What does the ICPD Programme of Action say about FGM?
The Programme of Action of the International Conference on Population and Development recognizes that violence against women is a widespread phenomenon. It states, “In a number of countries, harmful practices meant to control women’s sexuality have led to great suffering. Among them is the practice of female genital cutting, which is a violation of basic rights and a major lifelong risk to women’s health” (para 7.35).

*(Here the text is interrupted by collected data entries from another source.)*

Lemma prepare_updates env tid i edits w r w' :
  prepare env tid i edits w = (Ret r, w') → edit_updates edits = Ok r.1.
Proof.
  revert i w r w'. induction edits as [|e edits IH]; intros i w r w'; cbn [prepare].
  - by intros [= <- _].
  - intros (one & w1 & Hone & Hb)%exec_bind_Ret. apply exec_bind_Ret in Hb as (more & w2 & Hm & Hb).
    injection Hb as <- _. apply prepare_one_updates in Hone. cbn [edit_updates fst].
    rewrite (IH _ _ _ _ Hm). destruct e as [ta|spki|spki ch].
    + by rewrite Hone.
    + destruct Hone as (sp & -> & ->). done.
    + by rewrite Hone.
Qed.
(** What a message that was issued is. *)
Definition issued_as (tgt : TargetIdentifier) (label : string) (signer : SignerContext)
    (r : Request) (w : TampWorld) (m : IssuedMessage) (w' : TampWorld) : Prop :=
  ∃ d tid n body p name,
    target_to_der tgt = Ok d ∧ t_id <$> find_target_by_der d (db w') = Some tid ∧
    im_seq_num m = wrap 64 n ∧ n ≤ i64_MAX ∧
    sequence_numbers (db w') !! (tid, sc_ski signer) = Some n ∧
    (∀ b, sequence_numbers (db w) !! (tid, sc_ski signer) = Some b → b < n) ∧
    im_content_type m = request_type r ∧ request_message r tgt (im_seq_num m) = Ok body ∧
    parse (im_envelope m) = Ok p ∧ p_content_type p = request_type r ∧ p_content p = body ∧
    p_signer_ski p = sc_ski signer ∧
    (∃ raw, sc_sign signer (sc_algorithm signer) (p_signed_attrs_der p) = Ok raw ∧
       encode_x509_signature debug_length (sc_algorithm signer) raw = Ok (p_signature p)) ∧
    events w' = events w ++
      [{| ev_action := name; ev_target := label; ev_success := true;
          ev_details := DOutbound (request_type r) (im_seq_num m) (sc_ski signer) |}].
(* ===== verification/Programs.v ===== *)
(** * Programs with effects

    Code that waits for something between its steps (a SQL statement, the
    clock, the network, a signing operation) is a program: an effect, and what
    comes next as a function of its answer.  How effects answer is a relation
    of each component, between the world before and after; many programs run
    interleaved, effect by effect, while the world changes by itself.

    The program logic proves an invariant of all runs one program at a time:
    [wp p Q w] holds when [p], run from any world later than [w] in company of
    other programs, keeps the invariant and ends with [Q].  A program on its own is
    followed against any answers at the end. *)
From stdpp Require Import base list relations.
From Stdlib Require Import Lia.
From S2P Require Import Prelude.


Inductive Prog (E : Type → Type) (A : Type) : Type :=
| Done (a : A)
| Step {X : Type} (e : E X) (k : X → Prog E A).
Arguments Done {E A} a.
Arguments Step {E A X} e k.

Section programs.
Context {E : Type → Type} {Error : Type}.

Fixpoint prog_bind {A B} (p : Prog E A) (f : A → Prog E B) : Prog E B :=
  match p with Done a => f a | Step e k => Step e (λ x, prog_bind (k x) f) end.

Definition call {X} (e : E X) : Prog E X := Step e Done.

(** Programs whose errors the [?] operator returns. *)
Definition ret {A} (a : A) : Prog E (result A Error) := Done (Ok a).
Definition fail {A} (e : Error) : Prog E (result A Error) := Done (Err e).
Definition lift {A} (r : result A Error) : Prog E (result A Error) := Done r.
Definition bind {A B} (m : Prog E (result A Error)) (f : A → Prog E (result B Error))
    : Prog E (result B Error) :=
  prog_bind m (λ r, match r with Ok a => f a | Err e => fail e end).
End programs.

The Programme of Action calls for “Governments and communities [to] urgently take steps to stop the practice of female genital cutting and protect women and girls from all such similar unnecessary and dangerous practices. Steps to eliminate the practice should include strong community outreach programmes involving village and religious leaders, education and counselling about its impact on girls’ and women’s health, and appropriate treatment and rehabilitation for girls and women who have suffered cutting. Services should include counselling for women and men to discourage the practice.” (para 7.40)
Chapter 4, para 4.4 states, “Countries should act to empower women and should take steps to eliminate inequalities between men and women as soon as possible by… eliminating all practices that discriminate against women; assisting women to establish and realize their rights, including those that relate to reproductive and sexual health.” Para 4.9, states, “Countries should take full measure to eliminate all forms of exploitation, abuse, harassment and violence against women, adolescents and children.”